══ RECORDED INFORMATION

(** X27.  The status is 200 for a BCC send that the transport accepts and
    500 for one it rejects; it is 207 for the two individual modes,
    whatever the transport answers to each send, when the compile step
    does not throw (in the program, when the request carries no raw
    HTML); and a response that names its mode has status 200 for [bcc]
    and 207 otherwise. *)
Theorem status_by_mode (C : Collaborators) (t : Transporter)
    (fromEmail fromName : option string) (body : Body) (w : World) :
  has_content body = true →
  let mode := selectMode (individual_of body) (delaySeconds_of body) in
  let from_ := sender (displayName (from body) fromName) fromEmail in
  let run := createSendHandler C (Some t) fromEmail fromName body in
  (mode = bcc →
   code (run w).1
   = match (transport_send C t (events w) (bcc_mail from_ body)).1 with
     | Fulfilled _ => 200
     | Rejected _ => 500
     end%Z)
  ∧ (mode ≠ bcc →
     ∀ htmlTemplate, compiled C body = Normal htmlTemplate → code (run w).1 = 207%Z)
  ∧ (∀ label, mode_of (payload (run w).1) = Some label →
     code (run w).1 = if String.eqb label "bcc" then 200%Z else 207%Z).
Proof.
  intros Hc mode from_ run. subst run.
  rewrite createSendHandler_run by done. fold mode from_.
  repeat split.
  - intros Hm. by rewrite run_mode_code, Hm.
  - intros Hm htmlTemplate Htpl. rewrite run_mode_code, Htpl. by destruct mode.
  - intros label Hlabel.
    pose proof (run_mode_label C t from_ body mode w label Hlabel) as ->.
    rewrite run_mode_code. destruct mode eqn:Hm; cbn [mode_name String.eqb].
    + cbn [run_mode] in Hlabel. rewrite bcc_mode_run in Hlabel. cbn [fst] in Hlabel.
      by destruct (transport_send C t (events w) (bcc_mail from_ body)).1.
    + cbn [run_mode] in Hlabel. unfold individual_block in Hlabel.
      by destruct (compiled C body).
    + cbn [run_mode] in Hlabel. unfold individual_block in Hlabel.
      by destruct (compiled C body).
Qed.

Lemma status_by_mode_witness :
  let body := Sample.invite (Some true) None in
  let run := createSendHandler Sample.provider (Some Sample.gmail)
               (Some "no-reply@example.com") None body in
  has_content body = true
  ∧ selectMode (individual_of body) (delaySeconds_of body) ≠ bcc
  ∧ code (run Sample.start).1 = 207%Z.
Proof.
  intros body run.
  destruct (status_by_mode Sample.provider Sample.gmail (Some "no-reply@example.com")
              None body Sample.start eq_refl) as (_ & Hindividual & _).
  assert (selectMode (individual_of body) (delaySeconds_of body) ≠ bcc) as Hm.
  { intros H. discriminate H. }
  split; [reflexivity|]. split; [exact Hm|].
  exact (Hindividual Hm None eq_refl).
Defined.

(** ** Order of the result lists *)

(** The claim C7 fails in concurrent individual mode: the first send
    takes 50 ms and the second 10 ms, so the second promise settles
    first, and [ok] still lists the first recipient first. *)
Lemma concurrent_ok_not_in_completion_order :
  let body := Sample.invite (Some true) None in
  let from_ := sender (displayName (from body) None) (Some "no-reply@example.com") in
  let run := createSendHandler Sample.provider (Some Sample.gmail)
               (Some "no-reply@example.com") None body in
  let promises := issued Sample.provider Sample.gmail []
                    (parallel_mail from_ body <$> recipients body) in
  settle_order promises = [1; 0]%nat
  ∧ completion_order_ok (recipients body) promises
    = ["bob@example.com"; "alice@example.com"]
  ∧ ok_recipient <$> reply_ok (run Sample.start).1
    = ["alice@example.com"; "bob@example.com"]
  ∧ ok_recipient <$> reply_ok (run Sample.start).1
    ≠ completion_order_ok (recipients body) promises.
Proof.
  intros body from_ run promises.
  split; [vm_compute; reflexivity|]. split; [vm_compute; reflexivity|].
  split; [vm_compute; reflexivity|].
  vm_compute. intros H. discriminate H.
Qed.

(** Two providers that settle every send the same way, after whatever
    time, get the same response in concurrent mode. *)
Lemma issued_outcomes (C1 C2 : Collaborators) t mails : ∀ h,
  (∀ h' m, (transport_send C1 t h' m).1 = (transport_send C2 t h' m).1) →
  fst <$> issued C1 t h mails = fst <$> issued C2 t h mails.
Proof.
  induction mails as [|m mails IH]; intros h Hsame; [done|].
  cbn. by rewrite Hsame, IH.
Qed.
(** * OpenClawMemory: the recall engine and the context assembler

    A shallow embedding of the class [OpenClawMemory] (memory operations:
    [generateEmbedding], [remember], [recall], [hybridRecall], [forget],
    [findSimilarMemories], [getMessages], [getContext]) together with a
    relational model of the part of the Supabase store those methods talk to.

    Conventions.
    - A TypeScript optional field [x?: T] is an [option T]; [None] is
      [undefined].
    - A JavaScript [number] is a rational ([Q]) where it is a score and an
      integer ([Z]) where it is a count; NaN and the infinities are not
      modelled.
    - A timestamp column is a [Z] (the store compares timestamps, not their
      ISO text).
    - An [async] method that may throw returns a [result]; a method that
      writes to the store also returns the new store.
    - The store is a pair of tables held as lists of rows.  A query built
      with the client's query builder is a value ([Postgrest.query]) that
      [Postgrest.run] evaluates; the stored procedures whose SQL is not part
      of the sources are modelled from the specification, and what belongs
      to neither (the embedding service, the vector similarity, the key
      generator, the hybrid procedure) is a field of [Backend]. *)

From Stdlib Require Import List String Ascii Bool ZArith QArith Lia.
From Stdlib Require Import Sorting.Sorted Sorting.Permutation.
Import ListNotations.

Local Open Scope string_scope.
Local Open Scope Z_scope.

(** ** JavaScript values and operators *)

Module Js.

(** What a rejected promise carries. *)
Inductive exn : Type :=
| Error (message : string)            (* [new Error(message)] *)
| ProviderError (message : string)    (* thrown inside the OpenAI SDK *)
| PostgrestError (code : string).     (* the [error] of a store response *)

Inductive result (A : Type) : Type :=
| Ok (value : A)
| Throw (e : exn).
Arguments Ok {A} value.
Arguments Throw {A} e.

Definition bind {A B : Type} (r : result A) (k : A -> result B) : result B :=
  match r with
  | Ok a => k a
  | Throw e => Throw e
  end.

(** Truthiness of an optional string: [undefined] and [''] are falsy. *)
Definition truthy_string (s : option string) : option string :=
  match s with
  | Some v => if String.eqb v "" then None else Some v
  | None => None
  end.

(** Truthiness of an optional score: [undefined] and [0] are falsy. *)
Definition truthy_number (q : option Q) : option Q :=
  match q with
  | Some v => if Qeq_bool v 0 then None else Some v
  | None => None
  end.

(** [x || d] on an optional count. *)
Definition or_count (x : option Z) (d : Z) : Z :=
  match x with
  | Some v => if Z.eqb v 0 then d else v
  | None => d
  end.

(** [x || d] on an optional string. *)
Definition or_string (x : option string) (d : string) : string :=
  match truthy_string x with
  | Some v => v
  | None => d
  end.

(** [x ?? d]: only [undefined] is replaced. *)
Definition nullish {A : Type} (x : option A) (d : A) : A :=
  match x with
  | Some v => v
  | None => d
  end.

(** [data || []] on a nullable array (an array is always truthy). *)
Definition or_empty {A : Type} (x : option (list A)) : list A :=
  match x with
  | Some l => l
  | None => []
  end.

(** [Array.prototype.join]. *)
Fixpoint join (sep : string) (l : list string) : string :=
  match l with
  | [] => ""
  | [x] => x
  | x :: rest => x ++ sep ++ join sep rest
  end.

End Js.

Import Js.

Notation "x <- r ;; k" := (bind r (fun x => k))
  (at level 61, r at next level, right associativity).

════
══ RECORDED INFORMATION

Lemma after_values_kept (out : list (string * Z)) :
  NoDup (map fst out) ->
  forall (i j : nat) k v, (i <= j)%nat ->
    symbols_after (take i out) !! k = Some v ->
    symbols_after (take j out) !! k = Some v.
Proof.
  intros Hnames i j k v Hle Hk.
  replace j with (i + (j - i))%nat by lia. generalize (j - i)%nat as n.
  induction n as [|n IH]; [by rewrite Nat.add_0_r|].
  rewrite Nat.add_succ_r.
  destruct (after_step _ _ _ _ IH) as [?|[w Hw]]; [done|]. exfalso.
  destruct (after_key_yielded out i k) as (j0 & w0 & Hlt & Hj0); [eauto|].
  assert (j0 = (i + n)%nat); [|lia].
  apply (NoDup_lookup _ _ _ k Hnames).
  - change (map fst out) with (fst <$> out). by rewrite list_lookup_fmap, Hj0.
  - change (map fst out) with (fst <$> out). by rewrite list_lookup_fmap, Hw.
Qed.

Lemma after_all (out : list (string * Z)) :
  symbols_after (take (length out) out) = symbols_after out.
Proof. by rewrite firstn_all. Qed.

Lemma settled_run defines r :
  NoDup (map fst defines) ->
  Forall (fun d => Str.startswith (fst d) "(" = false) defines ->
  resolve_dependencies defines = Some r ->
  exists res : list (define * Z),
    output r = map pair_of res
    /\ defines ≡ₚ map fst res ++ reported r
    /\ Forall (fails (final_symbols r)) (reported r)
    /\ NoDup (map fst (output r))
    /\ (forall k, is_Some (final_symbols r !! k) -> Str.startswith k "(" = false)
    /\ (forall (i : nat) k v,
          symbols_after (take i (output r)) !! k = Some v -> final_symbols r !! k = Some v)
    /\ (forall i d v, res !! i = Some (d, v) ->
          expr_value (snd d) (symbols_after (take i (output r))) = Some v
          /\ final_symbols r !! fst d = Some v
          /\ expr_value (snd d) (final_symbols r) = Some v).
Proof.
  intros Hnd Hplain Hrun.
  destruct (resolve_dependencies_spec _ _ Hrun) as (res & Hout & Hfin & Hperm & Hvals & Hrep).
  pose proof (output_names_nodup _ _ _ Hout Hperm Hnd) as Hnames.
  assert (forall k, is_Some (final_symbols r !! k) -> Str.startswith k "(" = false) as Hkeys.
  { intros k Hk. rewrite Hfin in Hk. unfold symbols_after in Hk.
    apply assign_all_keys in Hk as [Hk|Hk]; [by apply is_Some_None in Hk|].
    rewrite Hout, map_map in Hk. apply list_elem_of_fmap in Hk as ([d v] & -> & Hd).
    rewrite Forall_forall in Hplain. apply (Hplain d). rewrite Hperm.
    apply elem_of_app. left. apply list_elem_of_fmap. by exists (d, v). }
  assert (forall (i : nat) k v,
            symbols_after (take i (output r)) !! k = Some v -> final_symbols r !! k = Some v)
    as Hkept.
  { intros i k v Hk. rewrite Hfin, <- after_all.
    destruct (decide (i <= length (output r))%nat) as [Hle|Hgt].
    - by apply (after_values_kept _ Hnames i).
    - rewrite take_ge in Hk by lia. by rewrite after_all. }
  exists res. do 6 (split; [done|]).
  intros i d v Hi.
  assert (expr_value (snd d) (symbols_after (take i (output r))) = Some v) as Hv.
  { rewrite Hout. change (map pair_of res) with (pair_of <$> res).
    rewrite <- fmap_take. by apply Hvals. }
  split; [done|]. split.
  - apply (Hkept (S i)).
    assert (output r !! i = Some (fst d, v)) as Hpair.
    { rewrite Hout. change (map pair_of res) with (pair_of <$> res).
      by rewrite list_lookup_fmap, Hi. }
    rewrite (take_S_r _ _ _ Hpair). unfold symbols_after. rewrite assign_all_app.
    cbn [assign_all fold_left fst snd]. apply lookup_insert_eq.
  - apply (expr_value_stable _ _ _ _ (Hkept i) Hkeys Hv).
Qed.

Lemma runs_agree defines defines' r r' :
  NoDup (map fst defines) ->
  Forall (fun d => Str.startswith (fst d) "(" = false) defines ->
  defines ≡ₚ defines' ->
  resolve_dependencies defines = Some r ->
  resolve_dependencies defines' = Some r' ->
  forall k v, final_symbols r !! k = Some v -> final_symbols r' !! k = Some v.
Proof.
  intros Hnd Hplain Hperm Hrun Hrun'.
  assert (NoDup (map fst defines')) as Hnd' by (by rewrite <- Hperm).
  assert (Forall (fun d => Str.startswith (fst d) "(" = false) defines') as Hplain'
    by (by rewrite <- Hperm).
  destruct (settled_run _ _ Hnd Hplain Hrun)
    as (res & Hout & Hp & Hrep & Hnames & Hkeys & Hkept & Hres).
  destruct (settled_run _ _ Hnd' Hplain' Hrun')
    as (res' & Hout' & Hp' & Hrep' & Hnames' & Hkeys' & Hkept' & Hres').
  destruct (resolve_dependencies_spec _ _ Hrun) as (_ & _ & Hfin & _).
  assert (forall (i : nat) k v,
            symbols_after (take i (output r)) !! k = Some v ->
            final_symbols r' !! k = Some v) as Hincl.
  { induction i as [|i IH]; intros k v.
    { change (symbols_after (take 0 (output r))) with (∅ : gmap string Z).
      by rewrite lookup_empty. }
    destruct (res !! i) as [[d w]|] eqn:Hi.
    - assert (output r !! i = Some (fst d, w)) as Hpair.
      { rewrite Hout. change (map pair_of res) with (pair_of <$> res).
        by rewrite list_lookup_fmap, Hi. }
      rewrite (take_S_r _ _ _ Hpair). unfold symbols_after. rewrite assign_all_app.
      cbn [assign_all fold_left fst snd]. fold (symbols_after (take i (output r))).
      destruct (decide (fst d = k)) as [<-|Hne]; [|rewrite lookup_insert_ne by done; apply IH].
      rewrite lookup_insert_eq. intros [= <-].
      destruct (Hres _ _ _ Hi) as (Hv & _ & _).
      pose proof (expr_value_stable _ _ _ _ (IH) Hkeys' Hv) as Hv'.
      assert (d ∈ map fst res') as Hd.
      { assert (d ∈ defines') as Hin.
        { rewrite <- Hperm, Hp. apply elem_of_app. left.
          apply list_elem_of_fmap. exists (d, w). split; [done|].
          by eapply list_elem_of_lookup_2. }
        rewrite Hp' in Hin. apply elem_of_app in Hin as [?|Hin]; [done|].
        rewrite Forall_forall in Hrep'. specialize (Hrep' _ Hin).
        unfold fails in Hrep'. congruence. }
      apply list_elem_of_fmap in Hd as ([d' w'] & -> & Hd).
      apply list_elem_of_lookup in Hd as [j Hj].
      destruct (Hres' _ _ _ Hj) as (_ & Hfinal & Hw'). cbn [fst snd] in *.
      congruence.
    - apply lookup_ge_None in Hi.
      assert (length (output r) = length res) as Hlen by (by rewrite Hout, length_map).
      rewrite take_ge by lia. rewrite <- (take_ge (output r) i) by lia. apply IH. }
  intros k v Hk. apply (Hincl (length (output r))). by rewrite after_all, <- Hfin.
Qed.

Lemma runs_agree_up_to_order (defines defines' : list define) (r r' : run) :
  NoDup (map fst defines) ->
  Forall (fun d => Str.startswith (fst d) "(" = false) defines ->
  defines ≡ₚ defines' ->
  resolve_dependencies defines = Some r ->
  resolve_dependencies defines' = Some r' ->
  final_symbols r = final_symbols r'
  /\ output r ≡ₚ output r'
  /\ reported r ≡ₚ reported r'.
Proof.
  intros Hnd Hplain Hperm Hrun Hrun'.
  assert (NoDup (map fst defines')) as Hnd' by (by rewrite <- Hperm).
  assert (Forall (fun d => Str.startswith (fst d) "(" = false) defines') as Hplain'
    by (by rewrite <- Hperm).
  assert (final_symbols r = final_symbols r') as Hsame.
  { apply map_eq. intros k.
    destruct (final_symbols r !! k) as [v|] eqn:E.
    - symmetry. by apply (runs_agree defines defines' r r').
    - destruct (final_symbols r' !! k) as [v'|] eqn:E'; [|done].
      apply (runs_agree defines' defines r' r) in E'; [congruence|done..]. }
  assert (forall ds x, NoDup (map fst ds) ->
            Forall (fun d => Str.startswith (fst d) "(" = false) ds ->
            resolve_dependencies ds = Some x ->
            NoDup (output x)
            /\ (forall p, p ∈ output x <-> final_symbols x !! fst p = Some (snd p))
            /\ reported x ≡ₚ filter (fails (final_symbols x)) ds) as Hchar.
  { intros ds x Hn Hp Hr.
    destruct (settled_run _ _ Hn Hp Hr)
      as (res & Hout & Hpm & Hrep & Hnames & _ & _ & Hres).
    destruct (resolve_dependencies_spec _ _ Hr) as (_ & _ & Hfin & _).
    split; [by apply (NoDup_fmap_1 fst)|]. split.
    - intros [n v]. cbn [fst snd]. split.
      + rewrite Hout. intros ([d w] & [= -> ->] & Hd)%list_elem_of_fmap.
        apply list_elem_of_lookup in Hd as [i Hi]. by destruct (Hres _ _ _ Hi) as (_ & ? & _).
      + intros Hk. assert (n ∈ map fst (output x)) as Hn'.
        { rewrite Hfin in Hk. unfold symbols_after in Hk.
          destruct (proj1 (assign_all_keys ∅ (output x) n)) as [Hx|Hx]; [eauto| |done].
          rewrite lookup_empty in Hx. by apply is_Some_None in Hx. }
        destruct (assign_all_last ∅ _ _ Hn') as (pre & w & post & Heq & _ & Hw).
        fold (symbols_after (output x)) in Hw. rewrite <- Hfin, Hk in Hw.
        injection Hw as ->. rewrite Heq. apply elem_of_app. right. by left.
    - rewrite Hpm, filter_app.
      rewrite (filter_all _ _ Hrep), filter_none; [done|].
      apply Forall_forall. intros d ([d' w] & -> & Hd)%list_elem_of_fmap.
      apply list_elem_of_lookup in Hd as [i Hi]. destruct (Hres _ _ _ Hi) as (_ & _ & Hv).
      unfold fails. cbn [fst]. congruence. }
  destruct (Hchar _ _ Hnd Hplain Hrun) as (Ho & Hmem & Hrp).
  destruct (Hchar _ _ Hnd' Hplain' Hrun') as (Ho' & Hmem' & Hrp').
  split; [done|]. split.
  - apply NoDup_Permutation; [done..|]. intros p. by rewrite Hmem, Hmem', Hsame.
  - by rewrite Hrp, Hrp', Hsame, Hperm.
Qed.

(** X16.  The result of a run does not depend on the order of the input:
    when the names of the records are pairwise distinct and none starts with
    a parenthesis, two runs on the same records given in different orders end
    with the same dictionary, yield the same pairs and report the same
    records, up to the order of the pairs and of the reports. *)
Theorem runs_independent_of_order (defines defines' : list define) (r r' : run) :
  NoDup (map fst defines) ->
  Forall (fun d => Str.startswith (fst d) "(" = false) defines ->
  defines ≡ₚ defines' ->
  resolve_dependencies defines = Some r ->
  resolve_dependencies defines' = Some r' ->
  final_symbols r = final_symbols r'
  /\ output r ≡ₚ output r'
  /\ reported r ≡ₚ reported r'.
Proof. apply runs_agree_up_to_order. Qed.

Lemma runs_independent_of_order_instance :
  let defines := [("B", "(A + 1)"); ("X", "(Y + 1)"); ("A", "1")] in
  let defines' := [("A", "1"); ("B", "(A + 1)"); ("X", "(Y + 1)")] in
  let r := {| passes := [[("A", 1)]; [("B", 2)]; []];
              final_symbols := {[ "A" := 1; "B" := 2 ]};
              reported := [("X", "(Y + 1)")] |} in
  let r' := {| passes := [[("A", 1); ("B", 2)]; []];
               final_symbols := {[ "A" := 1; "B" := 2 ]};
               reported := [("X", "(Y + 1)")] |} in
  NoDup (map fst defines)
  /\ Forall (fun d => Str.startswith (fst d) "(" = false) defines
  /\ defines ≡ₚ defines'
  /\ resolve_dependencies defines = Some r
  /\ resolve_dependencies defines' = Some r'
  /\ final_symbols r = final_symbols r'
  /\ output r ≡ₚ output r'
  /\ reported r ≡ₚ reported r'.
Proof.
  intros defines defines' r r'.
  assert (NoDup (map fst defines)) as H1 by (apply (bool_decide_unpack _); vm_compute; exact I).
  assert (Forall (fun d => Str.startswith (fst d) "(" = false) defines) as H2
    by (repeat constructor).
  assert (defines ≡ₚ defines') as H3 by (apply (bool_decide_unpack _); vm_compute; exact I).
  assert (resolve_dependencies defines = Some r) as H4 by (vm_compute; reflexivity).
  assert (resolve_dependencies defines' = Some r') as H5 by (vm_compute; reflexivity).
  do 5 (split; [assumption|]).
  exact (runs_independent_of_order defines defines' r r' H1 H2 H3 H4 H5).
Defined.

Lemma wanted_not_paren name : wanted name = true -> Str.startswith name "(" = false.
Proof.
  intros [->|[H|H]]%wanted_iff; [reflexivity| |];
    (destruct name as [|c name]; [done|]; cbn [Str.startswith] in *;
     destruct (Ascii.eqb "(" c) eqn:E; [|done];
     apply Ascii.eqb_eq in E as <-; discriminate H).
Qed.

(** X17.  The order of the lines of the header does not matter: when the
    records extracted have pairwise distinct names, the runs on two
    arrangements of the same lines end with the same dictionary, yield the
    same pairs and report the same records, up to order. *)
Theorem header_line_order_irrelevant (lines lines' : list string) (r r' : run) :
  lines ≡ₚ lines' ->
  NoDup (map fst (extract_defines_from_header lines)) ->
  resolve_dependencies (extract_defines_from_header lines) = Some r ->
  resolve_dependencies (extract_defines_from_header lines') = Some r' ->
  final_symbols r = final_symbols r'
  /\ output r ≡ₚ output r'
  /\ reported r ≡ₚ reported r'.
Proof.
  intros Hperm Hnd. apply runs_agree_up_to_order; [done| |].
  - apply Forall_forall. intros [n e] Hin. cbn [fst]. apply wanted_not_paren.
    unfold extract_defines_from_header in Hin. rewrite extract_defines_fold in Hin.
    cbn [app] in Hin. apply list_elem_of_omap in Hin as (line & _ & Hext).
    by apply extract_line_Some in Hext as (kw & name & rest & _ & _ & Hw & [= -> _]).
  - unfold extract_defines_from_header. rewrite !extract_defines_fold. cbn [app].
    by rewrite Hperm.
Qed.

════

The required answer is the run of lines above, starting at the line with "option A) (d" and ending at the line with "(at level 61, r", reproduced exactly with both ends.

#### COMPLETED TASK
Definition nullish {A : Type} (x : option A) (d : A) : A :=
  match x with
  | Some v => v
  | None => d
  end.

(** [data || []] on a nullable array (an array is always truthy). *)
Definition or_empty {A : Type} (x : option (list A)) : list A :=
  match x with
  | Some l => l
  | None => []
  end.

(** [Array.prototype.join]. *)
Fixpoint join (sep : string) (l : list string) : string :=
  match l with
  | [] => ""
  | [x] => x
  | x :: rest => x ++ sep ++ join sep rest
  end.

End Js.

Import Js.

Notation "x <- r ;; k" := (bind r (fun x => k))
  (at level 61, r at next level, right associativity).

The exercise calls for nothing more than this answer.